The immediate question is: given a query vector, how do you find the most similar ones in your database? You compute cosine similarity against every stored vector and take the top K. Simple enough.

func CosineSimilarity(a, b []float64) float64 {
    var dot, normA, normB float64
    for i := range a {
        dot += a[i] * b[i]
        normA += a[i] * a[i]
        normB += b[i] * b[i]
    }
    return dot / (math.Sqrt(normA) * math.Sqrt(normB))
}

The problem is that these vectors are big. Modern embedding models like Gemini output 3,072-dimensional vectors. Each one is 3,072 float64s = 24,576 bytes. Store 25,000 of them and you're looking at 362 MB on disk, spread across 25,411 individual files if you're using a library like chromem-go.

How long does it take to load 25,411 files from disk and deserialize them? 6.2 seconds. Every time your application starts.

I could talk a lot more about the history and theory of approximate nearest neighbor search, but I think we're straying too far from the article. The point is: I wanted something that could store vectors compressed, search them without decompressing, and open in milliseconds instead of seconds. That's what I ended up building.

Compressing vectors without training data

The naive approach: just use fewer bits

The obvious first idea is scalar quantization: clamp your float64 values to some range and discretize them into, say, 256 buckets (8-bit). Libraries like sqlite-vec do this. It works, but it's sloppy. You need to scan all your data to find the min/max range, outliers wreck your bucket distribution, and you're still using a full byte per coordinate.

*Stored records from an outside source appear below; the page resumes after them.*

(* ===== verification/AppFacts.v ===== *)
(** * AppFacts: properties of the terminal UI *)

From S2P Require Import Prelude Message Conversation App.
Local Open Scope Z_scope.

(** ** The UI invariant

    The menu shows exactly the conversations, no peer has two of them, and the
    selection is an index into the list (or 0 when it is empty). *)
Record app_wf (a : App) : Prop := {
  wf_names : conv_names_ a = peer_ <$> conversations_ a;
  wf_nodup : NoDup (conv_names_ a);
  wf_selected : 0 ≤ selected_conv_ a < Z.max 1 (Z.of_nat (length (conversations_ a)));
}.

(** What the invariant depends on. *)
Lemma app_wf_ext a a' :
  conversations_ a' = conversations_ a → conv_names_ a' = conv_names_ a →
  selected_conv_ a' = selected_conv_ a → app_wf a → app_wf a'.
Proof. intros H1 H2 H3 [W1 W2 W3]. split; rewrite ?H1, ?H2, ?H3; done. Qed.

Lemma set_selection_wf i o a : app_wf a → app_wf (set_selection i o a).
Proof. by apply app_wf_ext. Qed.

Lemma find_peer_Some p cs i :
  find_peer p cs = Some i → ∃ c, cs !! i = Some c ∧ peer_ c = p ∧ (i < length cs)%nat.
Proof.
  unfold find_peer. intros H. destruct (list_find _ cs) as [[j c]|] eqn:E; [|done].
  cbn in H. simplify_eq. apply list_find_Some in E as (Hl & Hp & _).
  exists c. split_and!; [done|done|]. by eapply lookup_lt_Some.
Qed.

Lemma find_peer_None p cs : find_peer p cs = None → p ∉ peer_ <$> cs.
Proof.
  unfold find_peer. intros H. destruct (list_find _ cs) as [[j c]|] eqn:E; [done|].
  apply list_find_None in E. intros (c & -> & Hc)%list_elem_of_fmap.
  rewrite Forall_forall in E. by apply (E c).
Qed.

Lemma set_convs_map_wf (f : Conversation → Conversation) (g : list Conversation → list Conversation) a :
  (∀ cs, peer_ <$> g cs = peer_ <$> cs) → app_wf a →
  app_wf (set_convs (g (conversations_ a)) (conv_names_ a) (selected_conv_ a) a).
Proof.
  intros Hg [W1 W2 W3]. split; cbn; [by rewrite Hg|done|].
  rewrite <-(length_fmap peer_ (g _)), Hg, length_fmap. done.
Qed.

Lemma map_convs_wf f a : (∀ c, peer_ (f c) = peer_ c) → app_wf a → app_wf (map_convs f a).
Proof.
  intros Hf. apply (set_convs_map_wf f (λ cs, f <$> cs)). intros cs.
  rewrite <-list_fmap_compose. apply list_fmap_ext. intros i c _. apply Hf.
Qed.

(** Appending a conversation with a peer that has none. *)
Lemma append_conv_wf c sel a :
  app_wf a → peer_ c ∉ conv_names_ a → 0 ≤ sel ≤ Z.of_nat (length (conversations_ a)) →
  app_wf (set_convs (conversations_ a ++ [c]) (conv_names_ a ++ [peer_ c]) sel a).
Proof.
  intros [W1 W2 W3] Hc Hs. split; cbn.
  - by rewrite fmap_app, W1.
  - apply NoDup_app. split_and!; [done| |apply NoDup_singleton].
    intros x Hx Hin. apply list_elem_of_singleton in Hin as ->. done.
  - rewrite length_app. cbn. lia.
Qed.

Lemma alter_peers m (i : nat) (cs : list Conversation) : peer_ <$> alter (add_message m) i cs = peer_ <$> cs.
Proof.
  revert i. induction cs as [|c cs IH]; intros [|i]; cbn; [done..|]. by rewrite IH.
Qed.

Lemma push_update_wf m a : app_wf a → app_wf (push_update m a).
Proof.
  intros W. unfold push_update.
  destruct (find_peer (msg_peer m) (conversations_ a)) as [i|] eqn:Hf.
  - apply (set_convs_map_wf id (alter (add_message m) i)); [|done]. intros cs. apply alter_peers.
  - apply (append_conv_wf (add_message m (new_conversation (msg_peer m)))); [done| |].
    + rewrite (wf_names a W). by apply find_peer_None.
    + pose proof (wf_selected a W). lia.
Qed.

Lemma remove_conversation_wf p a : app_wf a → app_wf (remove_conversation_update p a).
Proof.
  intros W. unfold remove_conversation_update.
  destruct (find_peer p (conversations_ a)) as [i|] eqn:Hf; [|done].
  apply find_peer_Some in Hf as (c & _ & _ & Hi). destruct W as [W1 W2 W3].
  split; cbn.
  - by rewrite W1, list_fmap_delete.
  - eapply sublist_NoDup; [exact W2|apply sublist_delete].
  - rewrite length_delete by (by apply lookup_lt_is_Some). destruct (Z.leb_spec (Z.of_nat (length (conversations_ a) - 1)) (selected_conv_ a)); lia.
Qed.

Lemma run_task_wf t a : app_wf a → app_wf (run_task t a).
Proof.
  intros W.
  assert (∀ a', conversations_ a' = conversations_ a → conv_names_ a' = conv_names_ a →
    selected_conv_ a' = selected_conv_ a → app_wf a') as Hext by (intros; by apply (app_wf_ext a)).
  destruct t; cbn [run_task].
  1: by apply Hext.
  1-2: by apply push_update_wf.
  1-2: by apply map_convs_wf.
  1: by apply set_selection_wf, map_convs_wf.
  1: by apply map_convs_wf.
  1: by apply set_selection_wf, map_convs_wf.
  1: by apply Hext.
  1: split; cbn; [done|apply NoDup_nil_2|lia].
  1: by apply remove_conversation_wf.
  1: done.
Qed.

Lemma post_wf t a : app_wf a → app_wf (post t a).
Proof.
  intros W. unfold post. destruct (screen_ptr_ a); [|by apply run_task_wf].
  by apply (app_wf_ext a).
Qed.

Lemma run_tasks_wf ts a : app_wf a → app_wf (foldl (flip run_task) a ts).
Proof. revert a. induction ts as [|t ts IH]; intros a W; [done|]. cbn. by apply IH, run_task_wf. Qed.

(** C33: Whatever updates other threads post and in whatever order they run, the menu
    keeps showing exactly the conversations, one per peer, with a valid selection. *)
Theorem posted_updates_keep_ui_consistent ts a :
  app_wf a → app_wf (foldl (flip run_task) a ts).
Proof. apply run_tasks_wf. Qed.

(** ** The countdown *)

Lemma post_lockout t a :
  lockout_active_ (post t a) = lockout_active_ a ∧
  lockout_remaining_ (post t a) = lockout_remaining_ a ∧
  lockout_quit_ (post t a) = lockout_quit_ a ∧ lockout_thread_ (post t a) = lockout_thread_ a.
Proof.
  unfold post. destruct (screen_ptr_ a); [done|].
  destruct t; cbn [run_task]; unfold push_update, remove_conversation_update;
    try case_match; done.
Qed.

Can we do better? Can we get down to 4 bits per coordinate, a 64x compression ratio from float64, while preserving the ability to actually find the right vectors?

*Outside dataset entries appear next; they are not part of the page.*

(* ===== verification/AppThreads.v ===== *)
(** * AppThreads: the threads around [App::run] of [client/src/ui/App.cpp]

    The UI thread in [run], the thread that repaints every second, the countdown thread of
    [start_lockout], and the network thread that posts updates and starts the countdown,
    as interleaved steps.  A step is one access to what they share: [screen_ptr_], the
    flags and the [screen] object on the stack of [run].  Every posting operation reads
    [screen_ptr_] twice, to test it and to call through it, without a lock. *)

From S2P Require Import Prelude.

(** ** Where the threads are *)

(** The UI thread: in [screen.Loop], then the statements after it, and gone. *)
Inductive UiPc : Type :=
  | U_loop | U_clear | U_stop | U_quit | U_join_refresh | U_join_lockout | U_return | U_done.

(** The repainting thread: [while (running) { sleep; if (running) PostEvent }]. *)
Inductive RefreshPc : Type := F_check | F_sleep | F_recheck | F_post | F_done.

#[global] Instance RefreshPc_eq_dec : EqDecision RefreshPc.
Proof. solve_decision. Defined.

(** [push_status] and the other posting operations: the test of [screen_ptr_], the call
    through it, and the direct update when it is null. *)
Inductive PostPc : Type := P_test | P_use | P_direct.

(** The countdown thread: no thread, its loop, a [push_status] in it, the sleep, the
    decrement, the test behind the loop and the last [push_status]. *)
Inductive LockoutPc : Type :=
  | L_none | L_cond | L_status (p : PostPc) | L_sleep | L_decrement | L_after | L_last (p : PostPc) | L_done.

(** The network thread: between frames, posting, and in [start_lockout] joining the old
    countdown. *)
Inductive NetPc : Type := N_idle | N_post (p : PostPc) | N_join.

(** ** What they share *)

Record Ui : Type := mkUi {
  screen_ptr : bool;      (** [screen_ptr_] is not null *)
  screen_alive : bool;    (** [screen] exists *)
  running : bool;         (** the local flag of [run] *)
  lockout_quit : bool;    (** [lockout_quit_] *)
  remaining : nat;        (** [lockout_remaining_] *)
  logins : nat;           (** logins under way, which may end in [start_lockout] *)
}.

Record AppSystem : Type := mkAppSystem {
  ui_thread : UiPc;
  refresh_thread : RefreshPc;
  lockout_thread : LockoutPc;
  net_thread : NetPc;
  shared : Ui;
}.

Definition set_screen_ptr (b : bool) (s : Ui) : Ui :=
  mkUi b (screen_alive s) (running s) (lockout_quit s) (remaining s) (logins s).
Definition set_screen_alive (b : bool) (s : Ui) : Ui :=
  mkUi (screen_ptr s) b (running s) (lockout_quit s) (remaining s) (logins s).
Definition set_running (b : bool) (s : Ui) : Ui :=
  mkUi (screen_ptr s) (screen_alive s) b (lockout_quit s) (remaining s) (logins s).
Definition set_lockout_quit (b : bool) (s : Ui) : Ui :=
  mkUi (screen_ptr s) (screen_alive s) (running s) b (remaining s) (logins s).
Definition set_remaining (n : nat) (s : Ui) : Ui :=
  mkUi (screen_ptr s) (screen_alive s) (running s) (lockout_quit s) n (logins s).
Definition set_logins (n : nat) (s : Ui) : Ui :=
  mkUi (screen_ptr s) (screen_alive s) (running s) (lockout_quit s) (remaining s) n.

(** [joinable() == false], or the thread has ended. *)
Definition ended (l : LockoutPc) : bool := match l with L_none | L_done => true | _ => false end.

(** ** Steps *)

(** The statements of [run] from the loop on.  During the loop the user may log in. *)
Inductive ui_step : UiPc → RefreshPc → LockoutPc → Ui → UiPc → Ui → Prop :=
  | ui_login f l s : ui_step U_loop f l s U_loop (set_logins (S (logins s)) s)
  | ui_leaves f l s : ui_step U_loop f l s U_clear s
  | ui_clears f l s : ui_step U_clear f l s U_stop (set_screen_ptr false s)
  | ui_stops f l s : ui_step U_stop f l s U_quit (set_running false s)
  | ui_quits f l s : ui_step U_quit f l s U_join_refresh (set_lockout_quit true s)
  | ui_joins_refresh l s : ui_step U_join_refresh F_done l s U_join_lockout s
  | ui_joins_lockout f l s : ended l = true → ui_step U_join_lockout f l s U_return s
  | ui_returns f l s : ui_step U_return f l s U_done (set_screen_alive false s).

Inductive refresh_step : RefreshPc → Ui → RefreshPc → Prop :=
  | refresh_checks s : refresh_step F_check s (if running s then F_sleep else F_done)
  | refresh_wakes s : refresh_step F_sleep s F_recheck
  | refresh_rechecks s : refresh_step F_recheck s (if running s then F_post else F_check)
  | refresh_posts s : refresh_step F_post s F_check.

(** One access of a posting operation; [None] when it is over. *)
Inductive post_step : PostPc → Ui → option PostPc → Prop :=
  | post_tests s : post_step P_test s (Some (if screen_ptr s then P_use else P_direct))
  | post_uses s : post_step P_use s None
  | post_directly s : post_step P_direct s None.

Inductive lockout_step : LockoutPc → Ui → LockoutPc → Ui → Prop :=
  | lockout_loops s :
      lockout_step L_cond s
        (if (0 <? remaining s)%nat && negb (lockout_quit s) then L_status P_test else L_after) s
  | lockout_posts p q s : post_step p s (Some q) → lockout_step (L_status p) s (L_status q) s
  | lockout_posted p s : post_step p s None → lockout_step (L_status p) s L_sleep s
  | lockout_wakes s : lockout_step L_sleep s L_decrement s
  | lockout_decrements s : lockout_step L_decrement s L_cond (set_remaining (pred (remaining s)) s)
  | lockout_ends s : lockout_step L_after s (if lockout_quit s then L_done else L_last P_test) s
  | lockout_clears p q s : post_step p s (Some q) → lockout_step (L_last p) s (L_last q) s
  | lockout_cleared p s : post_step p s None → lockout_step (L_last p) s L_done s.

(** The longest countdown, as [lockout_delay] caps it. *)
Definition max_lockout : nat := 300.

(** The network thread posts whenever a frame asks for it. *)
Inductive net_step : NetPc → Ui → NetPc → Prop :=
  | net_frame s : net_step N_idle s (N_post P_test)
  | net_posts p q s : post_step p s (Some q) → net_step (N_post p) s (N_post q)
  | net_posted p s : post_step p s None → net_step (N_post p) s N_idle.

(** A login that failed on the PIN starts the countdown, joining the one before. *)
Inductive start_step : NetPc → LockoutPc → Ui → NetPc → LockoutPc → Ui → Prop :=
  | net_wrong_pin l s n : logins s = S n → start_step N_idle l s N_join l (set_logins n s)
  | net_starts l s k : ended l = true → (k ≤ max_lockout)%nat →
      start_step N_join l s N_idle L_cond (set_remaining k s).

(** A posting step of the network thread. *)
Inductive posts : AppSystem → AppSystem → Prop :=
  | step_post u f l n s n' : net_step n s n' →
      posts (mkAppSystem u f l n s) (mkAppSystem u f l n' s).

(** Any other step. *)
Inductive moves_on : AppSystem → AppSystem → Prop :=
  | step_ui u f l n s u' s' : ui_step u f l s u' s' →
      moves_on (mkAppSystem u f l n s) (mkAppSystem u' f l n s')
  | step_refresh u f l n s f' : refresh_step f s f' →
      moves_on (mkAppSystem u f l n s) (mkAppSystem u f' l n s)
  | step_lockout u f l n s l' s' : lockout_step l s l' s' →
      moves_on (mkAppSystem u f l n s) (mkAppSystem u f l' n s')
  | step_start u f l n s n' l' s' : start_step n l s n' l' s' →
      moves_on (mkAppSystem u f l n s) (mkAppSystem u f l' n' s').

It turns out Google published a paper at ICLR 2026 called TurboQuant that does exactly this. And the really beautiful part is that it needs zero training data. The codebook is derived purely from the mathematical properties of unit vectors.

How TurboQuant works

The pipeline is three steps. Here's the actual code:

func (tq *TurboQuantMSE) Quantize(vec []float64) *tqdb.CompressedVector {
    // 1. Normalize: separate direction from magnitude
    norm := mathutil.NormalizeTo(unitBuf[:d], vec)

    // 2. Rotate: make coordinate distribution predictable
    tq.rotation.Rotate(rotated, unitBuf[:d])

    // 3. Per-coordinate Lloyd-Max quantization
    indices := make([]uint8, workDim)
    tq.codebook.QuantizeTo(indices, rotated)

    return &tqdb.CompressedVector{
        Norm:    float32(norm),
        Indices: indices,
    }
}

Step 1: Normalize. Split the vector into direction (unit vector on the sphere) and magnitude (a single float32). This separation is key. The direction is what carries semantic meaning, and we can compress it aggressively. The magnitude gets stored losslessly.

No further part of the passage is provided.